# What to work on
The records below must be returned in full and unaltered.

***** Information given

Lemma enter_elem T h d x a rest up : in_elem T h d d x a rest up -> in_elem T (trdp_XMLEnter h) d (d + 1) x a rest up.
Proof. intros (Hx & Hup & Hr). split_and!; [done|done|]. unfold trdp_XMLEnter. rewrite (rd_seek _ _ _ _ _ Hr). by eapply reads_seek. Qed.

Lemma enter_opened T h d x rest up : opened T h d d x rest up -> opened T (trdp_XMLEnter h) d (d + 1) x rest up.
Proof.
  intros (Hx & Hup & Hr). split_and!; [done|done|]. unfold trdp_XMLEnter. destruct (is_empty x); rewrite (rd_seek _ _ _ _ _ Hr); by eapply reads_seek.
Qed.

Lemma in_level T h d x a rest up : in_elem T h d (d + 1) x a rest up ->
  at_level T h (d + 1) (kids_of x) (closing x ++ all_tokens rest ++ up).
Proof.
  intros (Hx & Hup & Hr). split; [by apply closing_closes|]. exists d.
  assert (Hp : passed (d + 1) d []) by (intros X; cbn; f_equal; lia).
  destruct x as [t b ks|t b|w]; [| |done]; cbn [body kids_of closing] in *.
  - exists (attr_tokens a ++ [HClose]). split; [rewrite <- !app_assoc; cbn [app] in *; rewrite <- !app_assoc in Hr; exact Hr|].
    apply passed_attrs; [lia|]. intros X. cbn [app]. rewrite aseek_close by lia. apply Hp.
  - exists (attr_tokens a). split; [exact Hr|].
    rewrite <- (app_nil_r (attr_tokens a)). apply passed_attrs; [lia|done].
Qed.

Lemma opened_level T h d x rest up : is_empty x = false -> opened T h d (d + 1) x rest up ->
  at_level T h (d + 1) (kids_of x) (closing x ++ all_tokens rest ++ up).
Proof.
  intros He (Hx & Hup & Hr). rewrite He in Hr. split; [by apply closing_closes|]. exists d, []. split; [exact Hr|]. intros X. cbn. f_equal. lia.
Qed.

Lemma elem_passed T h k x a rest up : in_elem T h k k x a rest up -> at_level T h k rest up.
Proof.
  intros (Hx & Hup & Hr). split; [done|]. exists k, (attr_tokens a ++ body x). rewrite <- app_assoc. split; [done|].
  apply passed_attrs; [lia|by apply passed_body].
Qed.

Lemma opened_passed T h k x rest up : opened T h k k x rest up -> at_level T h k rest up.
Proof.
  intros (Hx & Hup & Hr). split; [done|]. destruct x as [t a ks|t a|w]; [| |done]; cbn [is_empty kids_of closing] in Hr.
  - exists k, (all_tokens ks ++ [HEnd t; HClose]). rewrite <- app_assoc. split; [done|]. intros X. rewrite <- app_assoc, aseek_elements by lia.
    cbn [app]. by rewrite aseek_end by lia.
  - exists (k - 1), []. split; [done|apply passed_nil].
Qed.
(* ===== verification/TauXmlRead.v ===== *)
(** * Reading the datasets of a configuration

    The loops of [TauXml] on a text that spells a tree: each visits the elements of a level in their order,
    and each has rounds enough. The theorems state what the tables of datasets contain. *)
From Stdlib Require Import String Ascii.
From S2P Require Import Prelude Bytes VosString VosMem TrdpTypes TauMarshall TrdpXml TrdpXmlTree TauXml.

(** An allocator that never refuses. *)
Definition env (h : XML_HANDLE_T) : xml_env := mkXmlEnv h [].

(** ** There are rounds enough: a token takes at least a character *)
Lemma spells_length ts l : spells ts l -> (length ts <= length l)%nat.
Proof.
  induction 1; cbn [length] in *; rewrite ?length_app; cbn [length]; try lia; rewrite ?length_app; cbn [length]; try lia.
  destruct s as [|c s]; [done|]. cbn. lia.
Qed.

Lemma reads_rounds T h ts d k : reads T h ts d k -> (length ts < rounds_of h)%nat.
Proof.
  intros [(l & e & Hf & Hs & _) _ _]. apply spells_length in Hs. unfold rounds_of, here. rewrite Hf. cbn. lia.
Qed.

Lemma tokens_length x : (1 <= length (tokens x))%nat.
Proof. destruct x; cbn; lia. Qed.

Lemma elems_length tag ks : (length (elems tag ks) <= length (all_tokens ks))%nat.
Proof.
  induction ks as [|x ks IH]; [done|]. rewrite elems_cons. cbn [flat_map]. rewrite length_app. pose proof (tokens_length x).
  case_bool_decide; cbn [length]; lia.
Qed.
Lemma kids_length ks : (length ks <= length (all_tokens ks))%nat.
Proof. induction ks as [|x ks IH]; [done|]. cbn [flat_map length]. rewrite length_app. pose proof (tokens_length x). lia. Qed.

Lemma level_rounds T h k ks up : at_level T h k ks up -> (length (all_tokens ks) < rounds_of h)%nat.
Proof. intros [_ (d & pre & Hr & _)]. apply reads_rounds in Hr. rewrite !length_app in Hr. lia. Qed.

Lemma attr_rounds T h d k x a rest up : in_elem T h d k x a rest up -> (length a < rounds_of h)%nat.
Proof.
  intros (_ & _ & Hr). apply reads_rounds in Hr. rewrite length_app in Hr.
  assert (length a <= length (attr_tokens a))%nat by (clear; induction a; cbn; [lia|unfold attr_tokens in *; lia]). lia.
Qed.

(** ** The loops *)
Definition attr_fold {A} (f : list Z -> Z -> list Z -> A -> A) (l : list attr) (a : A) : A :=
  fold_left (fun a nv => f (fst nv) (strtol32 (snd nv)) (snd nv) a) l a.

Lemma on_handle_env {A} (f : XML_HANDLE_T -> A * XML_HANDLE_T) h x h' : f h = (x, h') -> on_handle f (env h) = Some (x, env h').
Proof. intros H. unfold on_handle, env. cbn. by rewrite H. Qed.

**********

# Solution
Lemma enter_elem T h d x a rest up : in_elem T h d d x a rest up -> in_elem T (trdp_XMLEnter h) d (d + 1) x a rest up.
Proof. intros (Hx & Hup & Hr). split_and!; [done|done|]. unfold trdp_XMLEnter. rewrite (rd_seek _ _ _ _ _ Hr). by eapply reads_seek. Qed.

Lemma enter_opened T h d x rest up : opened T h d d x rest up -> opened T (trdp_XMLEnter h) d (d + 1) x rest up.
Proof.
  intros (Hx & Hup & Hr). split_and!; [done|done|]. unfold trdp_XMLEnter. destruct (is_empty x); rewrite (rd_seek _ _ _ _ _ Hr); by eapply reads_seek.
Qed.

Lemma in_level T h d x a rest up : in_elem T h d (d + 1) x a rest up ->
  at_level T h (d + 1) (kids_of x) (closing x ++ all_tokens rest ++ up).
Proof.
  intros (Hx & Hup & Hr). split; [by apply closing_closes|]. exists d.
  assert (Hp : passed (d + 1) d []) by (intros X; cbn; f_equal; lia).
  destruct x as [t b ks|t b|w]; [| |done]; cbn [body kids_of closing] in *.
  - exists (attr_tokens a ++ [HClose]). split; [rewrite <- !app_assoc; cbn [app] in *; rewrite <- !app_assoc in Hr; exact Hr|].
    apply passed_attrs; [lia|]. intros X. cbn [app]. rewrite aseek_close by lia. apply Hp.
  - exists (attr_tokens a). split; [exact Hr|].
    rewrite <- (app_nil_r (attr_tokens a)). apply passed_attrs; [lia|done].
Qed.

Lemma opened_level T h d x rest up : is_empty x = false -> opened T h d (d + 1) x rest up ->
  at_level T h (d + 1) (kids_of x) (closing x ++ all_tokens rest ++ up).
Proof.
  intros He (Hx & Hup & Hr). rewrite He in Hr. split; [by apply closing_closes|]. exists d, []. split; [exact Hr|]. intros X. cbn. f_equal. lia.
Qed.

Lemma elem_passed T h k x a rest up : in_elem T h k k x a rest up -> at_level T h k rest up.
Proof.
  intros (Hx & Hup & Hr). split; [done|]. exists k, (attr_tokens a ++ body x). rewrite <- app_assoc. split; [done|].
  apply passed_attrs; [lia|by apply passed_body].
Qed.

Lemma opened_passed T h k x rest up : opened T h k k x rest up -> at_level T h k rest up.
Proof.
  intros (Hx & Hup & Hr). split; [done|]. destruct x as [t a ks|t a|w]; [| |done]; cbn [is_empty kids_of closing] in Hr.
  - exists k, (all_tokens ks ++ [HEnd t; HClose]). rewrite <- app_assoc. split; [done|]. intros X. rewrite <- app_assoc, aseek_elements by lia.
    cbn [app]. by rewrite aseek_end by lia.
  - exists (k - 1), []. split; [done|apply passed_nil].
Qed.
(* ===== verification/TauXmlRead.v ===== *)
(** * Reading the datasets of a configuration

    The loops of [TauXml] on a text that spells a tree: each visits the elements of a level in their order,
    and each has rounds enough. The theorems state what the tables of datasets contain. *)
From Stdlib Require Import String Ascii.
From S2P Require Import Prelude Bytes VosString VosMem TrdpTypes TauMarshall TrdpXml TrdpXmlTree TauXml.

(** An allocator that never refuses. *)
Definition env (h : XML_HANDLE_T) : xml_env := mkXmlEnv h [].

(** ** There are rounds enough: a token takes at least a character *)
Lemma spells_length ts l : spells ts l -> (length ts <= length l)%nat.
Proof.
  induction 1; cbn [length] in *; rewrite ?length_app; cbn [length]; try lia; rewrite ?length_app; cbn [length]; try lia.
  destruct s as [|c s]; [done|]. cbn. lia.
Qed.

Lemma reads_rounds T h ts d k : reads T h ts d k -> (length ts < rounds_of h)%nat.
Proof.
  intros [(l & e & Hf & Hs & _) _ _]. apply spells_length in Hs. unfold rounds_of, here. rewrite Hf. cbn. lia.
Qed.

Lemma tokens_length x : (1 <= length (tokens x))%nat.
Proof. destruct x; cbn; lia. Qed.

Lemma elems_length tag ks : (length (elems tag ks) <= length (all_tokens ks))%nat.
Proof.
  induction ks as [|x ks IH]; [done|]. rewrite elems_cons. cbn [flat_map]. rewrite length_app. pose proof (tokens_length x).
  case_bool_decide; cbn [length]; lia.
Qed.
Lemma kids_length ks : (length ks <= length (all_tokens ks))%nat.
Proof. induction ks as [|x ks IH]; [done|]. cbn [flat_map length]. rewrite length_app. pose proof (tokens_length x). lia. Qed.

Lemma level_rounds T h k ks up : at_level T h k ks up -> (length (all_tokens ks) < rounds_of h)%nat.
Proof. intros [_ (d & pre & Hr & _)]. apply reads_rounds in Hr. rewrite !length_app in Hr. lia. Qed.

Lemma attr_rounds T h d k x a rest up : in_elem T h d k x a rest up -> (length a < rounds_of h)%nat.
Proof.
  intros (_ & _ & Hr). apply reads_rounds in Hr. rewrite length_app in Hr.
  assert (length a <= length (attr_tokens a))%nat by (clear; induction a; cbn; [lia|unfold attr_tokens in *; lia]). lia.
Qed.

(** ** The loops *)
Definition attr_fold {A} (f : list Z -> Z -> list Z -> A -> A) (l : list attr) (a : A) : A :=
  fold_left (fun a nv => f (fst nv) (strtol32 (snd nv)) (snd nv) a) l a.

Lemma on_handle_env {A} (f : XML_HANDLE_T -> A * XML_HANDLE_T) h x h' : f h = (x, h') -> on_handle f (env h) = Some (x, env h').
Proof. intros H. unfold on_handle, env. cbn. by rewrite H. Qed.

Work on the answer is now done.